We first begin to know ourselves through experiences of pain and separation: ripped out of the warmth of the womb, cut off from our feeding line, spanked into taking our first breath.

A little later, happily feeding, and while we are still hungry, mom removes her breast before we are done. MMMmmmmaa, the first sound babies are capable of making evolves as an attempted command to that thing that feeds us. She might or might not come back, but in either case, we suddenly realize, she is separate from us…

Then we hit our head against a table: “ouch THAT hurt me… I would not hurt myself… THAT must be separate…”

 

Slowly the child begins to realize itself as separate from the world that surrounds it. And through expressions, first clumsy sounds, then words, we learn to distinguish what is what in our environment, and what we can and can’t control through our expression. And realize that there is an expression for us, our name. Then “ME” dawns… Welcome to the terrible two’s…

From here on out, we are continuing to learn distinctions, words, expressions for that which we encounter. First mostly through our parents, than through other children, teachers, media and our entire cultural environment.

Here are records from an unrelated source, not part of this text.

Lemma carries_at_1034 x :
  2 ^ 1033 <= x < 2 ^ 1034 ->
  (x / 2 ^ 981 =? 2 ^ 53 - 1) && Z.testbit x 980 = true
  <-> overflow_threshold <= x.
Proof.
  intros Hx. unfold overflow_threshold.
  rewrite andb_true_iff, Z.eqb_eq, Z.testbit_true by lia.
  assert (P0 : 0 < 2 ^ 980) by lia.
  assert (P1 : 2 ^ 981 = 2 ^ 980 * 2)
    by (vm_compute; reflexivity).
  assert (P2 : 2 ^ 1034 = 2 ^ 980 * 2 ^ 54)
    by (vm_compute; reflexivity).
  assert (P3 : 2 ^ 1033 = 2 ^ 980 * 2 ^ 53)
    by (vm_compute; reflexivity).
  rewrite P1, P2 in *. rewrite P3 in Hx. rewrite <- Z.div_div by lia.
  set (A := 2 ^ 980) in *. set (q := x / A).
  assert (Hq1 : 2 ^ 53 <= q) by (apply Z.div_le_lower_bound; lia).
  assert (Hq2 : q < 2 ^ 54) by (apply Z.div_lt_upper_bound; lia).
  assert (Hq3 : A * (2 ^ 54 - 1) <= x <-> 2 ^ 54 - 1 <= q).
  { split; intros H.
    - apply Z.div_le_lower_bound; lia.
    - pose proof (Z.mul_div_le x A P0) as H1. fold q in H1. nia. }
  replace (A * 2 ^ 54 - A) with (A * (2 ^ 54 - 1)) by lia.
  rewrite Hq3.
  pose proof (Z.div_mod q 2 ltac:(lia)) as E3.
  pose proof (Z.mod_pos_bound q 2 ltac:(lia)) as B3.
  change (2 ^ 53) with 9007199254740992 in *.
  change (2 ^ 54) with 18014398509481984 in *.
  lia.
Qed.

Lemma rounded_exponent_in_range p :
  Zpos p < overflow_threshold -> rounded_exponent p (-10) <= 971.
Proof.
  intros Hx. unfold rounded_exponent.
  destruct (Z_lt_le_dec (Zpos p) (2 ^ 1033)) as [Hs|Hs].
  - apply Z.log2_lt_pow2 in Hs; [|lia]. destruct (carries p); lia.
  - assert (Hl : Z.log2 (Zpos p) = 1033).
    { apply Z.log2_unique; [lia|]. unfold overflow_threshold in Hx.
      change (Z.succ 1033) with 1034. split; [exact Hs|].
      assert (0 < 2 ^ 980) by lia. lia. }
    unfold carries. rewrite Hl.
    replace (53 <? 1033 + 1) with true by reflexivity. cbn [andb].
    change (1033 + 1 - 53) with 981. change (1033 + 1 - 54) with 980.
    destruct ((Zpos p / 2 ^ 981 =? 2 ^ 53 - 1) && Z.testbit (Zpos p) 980) eqn:Ec.
    + apply carries_at_1034 in Ec; [lia|]. unfold overflow_threshold in Hx.
      assert (0 < 2 ^ 980) by lia. lia.
    + lia.
Qed.

Lemma rounded_exponent_overflow p :
  overflow_threshold <= Zpos p -> 971 < rounded_exponent p (-10).
Proof.
  intros Hx. unfold rounded_exponent.
  assert (Ht : 2 ^ 1033 <= overflow_threshold) by (vm_compute; discriminate).
  destruct (Z_lt_le_dec (Zpos p) (2 ^ 1034)) as [Hs|Hs].
  - assert (Hl : Z.log2 (Zpos p) = 1033).
    { apply Z.log2_unique; [lia|]. change (Z.succ 1033) with 1034. lia. }
    unfold carries. rewrite Hl.
    replace (53 <? 1033 + 1) with true by reflexivity. cbn [andb].
    change (1033 + 1 - 53) with 981. change (1033 + 1 - 54) with 980.
    replace ((Zpos p / 2 ^ 981 =? 2 ^ 53 - 1) && Z.testbit (Zpos p) 980) with true.
    + lia.
    + symmetry. apply carries_at_1034; lia.
  - apply Z.log2_le_pow2 in Hs; [|lia]. destruct (carries p); lia.
Qed.

(** ** The loop of [format_size] *)

Lemma advance_run room :
  forall v i w j,
    advance room v i = OK (w, j) ->
    run v i w j /\ (j <= i + room)%nat /\
    (ge_1024 w = OK false \/ j = (i + room)%nat).
Proof.
  induction room as [|room IH]; intros v i w j H; simpl in H.
  - destruct (ge_1024 v) as [big|e] eqn:Hge; simpl in H; [|discriminate].
    injection H as <- <-.
    split; [constructor|]. split; [lia|]. right. lia.
  - destruct (ge_1024 v) as [big|e] eqn:Hge; simpl in H; [|discriminate].
    destruct big.
    + destruct (truediv_1024 v) as [v'|e] eqn:Hdiv; simpl in H; [|discriminate].
      apply IH in H. destruct H as (Hrun & Hj & Hstop).
      split; [eapply run_step; eassumption|].
      split; [lia|]. destruct Hstop as [Hstop|Hstop]; [left; exact Hstop|right; lia].
    + injection H as <- <-.
      split; [constructor|]. split; [lia|]. left. exact Hge.
Qed.

Lemma advance_normal room :
  forall m e i,
    Zpos (digits2_pos m) = 53 -> e <= 981 ->
    advance room (JFloat (S754_finite false m e)) i
    = OK (JFloat (S754_finite false m (e - 10 * Z.of_nat (steps room e))),
          (i + steps room e)%nat).
Proof.
  induction room as [|room IH]; intros m e i Hd He; cbn [advance ge_1024 bind steps].
  - rewrite Z.sub_0_r, Nat.add_0_r. reflexivity.
  - rewrite (ge_1024_normal m e Hd).
    destruct (-42 <=? e) eqn:Hge.
    + apply Z.leb_le in Hge. cbn [truediv_1024 bind].
      rewrite (div_1024_exact m e Hd) by lia.
      rewrite (IH m (e - 10) (S i) Hd) by lia.
      replace (e - 10 * Z.of_nat (S (steps room (e - 10))))
        with (e - 10 - 10 * Z.of_nat (steps room (e - 10))) by lia.
      replace (i + S (steps room (e - 10)))%nat
        with (S i + steps room (e - 10))%nat by lia.
      reflexivity.
    + rewrite Z.sub_0_r, Nat.add_0_r. reflexivity.
Qed.
Lemma adds_for_fold {A S : Type} (ok : event -> bool) (xs : list A) (acc : S)
    (body : S -> A -> M S) :
  (forall s x, adds_only ok (body s x)) -> adds_only ok (for_fold xs acc body).
Proof.
  intros Hb. revert acc. induction xs as [ | x xs IH ]; intros acc; cbn.
  - apply adds_ret.
  - apply adds_bind; auto.
Qed.

Lemma adds_weaken {A : Type} (ok ok' : event -> bool) (m : M A) :
  (forall ev, ok ev = true -> ok' ev = true) ->
  adds_only ok m -> adds_only ok' m.
Proof.
  intros Hsub Hm w. destruct (Hm w) as [l [E O]]. exists l. split; [ exact E | ].
  rewrite forallb_forall in *. auto.
Qed.

(** The accessors of the session read and assign [STATE] and the
    convenience variables; they issue nothing. *)
Ltac silent_tac :=
  intros ?w;
  cbv beta iota delta
    [require_client require_no_client require_trace require_no_trace
     require_tx require_no_tx reset_client reset_trace reset_tx
     set_client set_trace set_tx set_convenience_variable
     get_convenience_variable get_STATE set_memory_mapper
     set_register_mapper util_get_process time_time bind with_STATE];
  repeat match goal with
         | |- context [match ?x with _ => _ end] =>
             lazymatch x with
             | context [match _ with _ => _ end] => fail
             | _ => destruct x
             end
         end;
  reflexivity.

Lemma silent_session :
  silent require_client /\ silent require_no_client /\
  silent require_trace /\ silent require_no_trace /\
  silent require_tx /\ silent require_no_tx /\
  silent reset_client /\ silent reset_trace /\ silent reset_tx /\
  silent get_STATE /\ silent (util_get_process h) /\ silent time_time /\
  (forall c, silent (set_client c)) /\ (forall t, silent (set_trace t)) /\
  (forall t, silent (set_tx t)) /\
  (forall n v, silent (set_convenience_variable n v)) /\
  (forall n, silent (get_convenience_variable n)) /\
  (forall mm, silent (set_memory_mapper mm)) /\
  (forall rm, silent (set_register_mapper rm)).
Proof. repeat split; intros; silent_tac. Qed.

Ltac session_head f :=
  lazymatch f with
  | require_client => idtac | require_no_client => idtac
  | require_trace => idtac | require_no_trace => idtac
  | require_tx => idtac | require_no_tx => idtac
  | reset_client => idtac | reset_trace => idtac | reset_tx => idtac
  | get_STATE => idtac | util_get_process => idtac | time_time => idtac
  | set_client => idtac | set_trace => idtac | set_tx => idtac
  | set_convenience_variable => idtac | get_convenience_variable => idtac
  | set_memory_mapper => idtac | set_register_mapper => idtac
  end.

(** The body of [putreg] given three words, and the body of wait-stopped
    given anything, raise and leave the world as it was. *)
Lemma putreg_three_words_stops (a b c : string) (w : World) :
  exists e, ghidra_trace_putreg_func h [a; b; c] w = (inl e, w).
Proof.
  destruct w as [[c0 [t | ] [x | ]] cm ck lg].
  all: unfold ghidra_trace_putreg_func.
  all: cbn [len List.length Z.of_nat Z.eqb negb Pos.of_succ_nat Pos.eqb
              Pos.succ].
  all: run_world; eauto.
Qed.

Lemma wait_stopped_stops (args : list string) (w : World) :
  exists e, ghidra_util_wait_stopped_func h args w = (inl e, w).
Proof.
  unfold ghidra_util_wait_stopped_func, bind at 1.
  destruct args as [ | a [ | b args ] ].
  - unfold bind, ret, time_time, util_get_process. cbn.
    destruct (get_process h (clock w)) eqn:Hp; cbn; eauto.
  - unfold bind, ret, raise, time_time, util_get_process, int, index. cbn.
    destruct (py_int h a) eqn:Hn; cbn; [ | eauto ].
    unfold bind, ret, raise. cbn.
    destruct (get_process h (clock w)) eqn:Hp; cbn; eauto.
  - replace (len (a :: b :: args) =? 0) with false
      by (symmetry; apply Z.eqb_neq; unfold len; cbn [List.length]; lia).
    replace (len (a :: b :: args) =? 1) with false
      by (symmetry; apply Z.eqb_neq; unfold len; cbn [List.length]; lia).
    cbn. eauto.
Qed.

(** Every step of a command adds effects of its footprint.  A test on
    words that are known is evaluated; any other test is followed on both
    sides. *)
Ltac adds_tac :=
  repeat first
    [ apply adds_ret | apply adds_raise | apply adds_lift
    | apply adds_stopped;
      solve [ apply putreg_three_words_stops | apply wait_stopped_stops ]
    | apply adds_record; reflexivity
    | apply adds_call; reflexivity
    | match goal with
      | |- adds_only _ ?m =>
          let f := head_of m in session_head f;
          apply adds_silent; solve [ silent_tac ]
      end
    | apply adds_convert_errors;
      [ let ev := fresh in let H := fresh in
        intros ev H; destruct ev; try discriminate H; reflexivity
      | ]
    | apply adds_open_tx;
      [ let ev := fresh in let H := fresh in
        intros ev H; destruct ev; try discriminate H; reflexivity
      | intros ? ]
    | apply adds_try_except; [ | intros ? ]
    | apply adds_for_each; intros ?
    | apply adds_for_append; intros ?
    | apply adds_for_fold; intros ? ?
    | match goal with
      | |- adds_only _ (bind _ _) => apply adds_bind; [ | intros ? ]
      | |- adds_only _ (if ?b then _ else _) =>
          first
            [ let v := eval cbv in b in
              lazymatch v with
              | true => change b with true
              | false => change b with false
              end;
              cbv iota
            | destruct b ]
      | |- adds_only _ (match ?x with _ => _ end) => destruct x
      | |- adds_only _ ((match ?x with _ => _ end) _) => destruct x
      | |- adds_only _ ?m => let f := head_of m in progress unfold f
      end ].

Lemma footprint_adds (c : CommandName) (args : list string) :
  adds_only (footprint c) (command_func h c args).
Proof.
  destruct c; cbv [command_func].
  all: adds_tac.
Qed.

(** X15: every command line stays within its footprint.  Whatever the
    arguments, the state of the session and the answers of the host, and
    whether it succeeds or fails, a command only adds to what has been
    issued, and all it adds are the calls on its result object and the
    effects listed for it by [footprint].  So the query commands (info,
    get-obj, get-values, get-values-rng) write nothing to the trace, delmem
    and get-values-rng create no overlay space, disconnect closes neither
    the trace nor the transaction, wait-stopped never sleeps, and no
    command but putreg puts registers. *)
Theorem commands_stay_in_footprint (c : Command) (w : World) :
  exists evs : list event,
    log (snd (run h c w)) = (log w ++ evs)%list /\
    forallb (allowed c) evs = true.
Proof.
  revert w. change (adds_only (allowed c) (run h c)).
  induction c as [ name args | args nested_command IH | text ]; cbn [run allowed].
  - apply adds_convert_errors; [ | apply footprint_adds ].
    intros ev Hev. unfold footprint. now rewrite Hev.
  - unfold ghidra_trace_txopen.
    apply adds_convert_errors; [ intros ev Hev; now rewrite Hev | ].
    unfold ghidra_trace_txopen_func, open_tracked_tx.
    destruct (negb (len args =? 2)); [ apply adds_raise | ].
    assert (Hsilent : forall (A : Type) (m : M A),
              silent m ->
              adds_only
                (fun ev =>
                   is_result ev || is_tx ev ||
                   match ev with HandleCommand _ => true | _ => false end ||
                   allowed nested_command ev) m)
      by (intros; now apply adds_silent).
    apply adds_bind; [ unfold index; destruct (nth_error args 0);
                       [ apply adds_ret | apply adds_raise ] | intros description ].
    apply adds_bind; [ unfold index; destruct (nth_error args 1);
                       [ apply adds_ret | apply adds_raise ] | intros cmd ].
    apply adds_bind; [ apply Hsilent; silent_tac | intros _ ].
    apply adds_bind; [ | intros a; apply adds_bind;
                         [ apply Hsilent; silent_tac
                         | intros _; apply adds_ret ] ].
    apply adds_open_tx.
    + intros ev Hev. rewrite Hev. now rewrite orb_true_r.
    + intros t.
      apply adds_bind; [ apply Hsilent; silent_tac | intros _ ].
      apply adds_bind; [ apply adds_record; apply orb_true_iff; left;
                         apply orb_true_r | intros _ ].
      apply (adds_weaken (allowed nested_command)); [ | exact IH ].
      intros ev Hev. rewrite Hev. apply orb_true_r.
  - apply adds_ret.
Qed.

Distinctions create actuality

One could go even further and daresay they create your reality. It is through our distinctions that we experience that which appears to be around us. Our mechanism of perception acts similar to a sonar. We receive data into our eyes, we evaluate concepts and determine distinctions, which we then “perceive” in our environment. Reality only occurs in our imagination. Our distinctions are the paint we apply to the canvas of our experience.

We learn distinctions

Distinctions are learned. Some are conditioned (e.g. most of the distinctions you learned in school were hammered in through a constant process of repetition), some are imprinted, which means they sit on a much deeper level and were created under states of neuroplasticity, or imprint vulnerability, the state of a newborn, and later through experiences such as fear, orgasm, or other trance states. They require special care if they need to be addressed.

We learn distinctions on multiple levels – physical, emotional, mental. Each manifest differently:

Physical level – Relationship to body

Babies spend hours delighting in their bodies. Few things are as much fun as to watch a baby giggling in joy at the sight of its own hands. Our body is also the root of our first experiences of pain and negative physical sensations like hunger, indigestion, teething etc. Our earliest imprints and distinctions around “Other” have to do with how we relate to our body, the first “Other” we encounter in relation to our primary point of perception, our sense of “I”.

Emotional Level – Relationship to emotion

As we begin to begin our explorations into space at the onset of mobility, we create imprints and conditioning around which distinctions fall into like and not like. We crawl towards mommy and daddy where we feel we “belong”, and are taught to stay away from strangers. We learn to move toward that which we like, and avoid that which we don’t. Within that, we inherit our parental and societal biases associated with distinctions e.g. around sub groubs of society, and prepare ourselves for our future choice of sexual partners.

Mental Level – Relationship to thought

Mental distinctions come in the form of words. And as we begin to learn words, we also learn about the persistence of objects. Peekaboo represents the child’s learning that distinctions exist across time. Once “I” learned words for things, “I” can ask “Where did __________ go?”, if I am not perceiving the things directly. Giving words to emotional experiences results in the ability to strategize based on past and into the future. “Good” and “bad”, initially felt as immediate sensations, turn into morality, and rationalization thereof results in subsets of beliefs and the beliefs of “Others”.

“Other” dances with “I”

When you find “I” again (we tend to get lost in identity attachments in the three levels described above), you are now aware that nothing and everything else is “Other”, and that you can learn more distinctions, refine your likes and not likes, and utilizes strategies around maximizing your physical pleasures while reducing occurrences of physical pain – for “I” and – the more you expand – for “Other” through your actions.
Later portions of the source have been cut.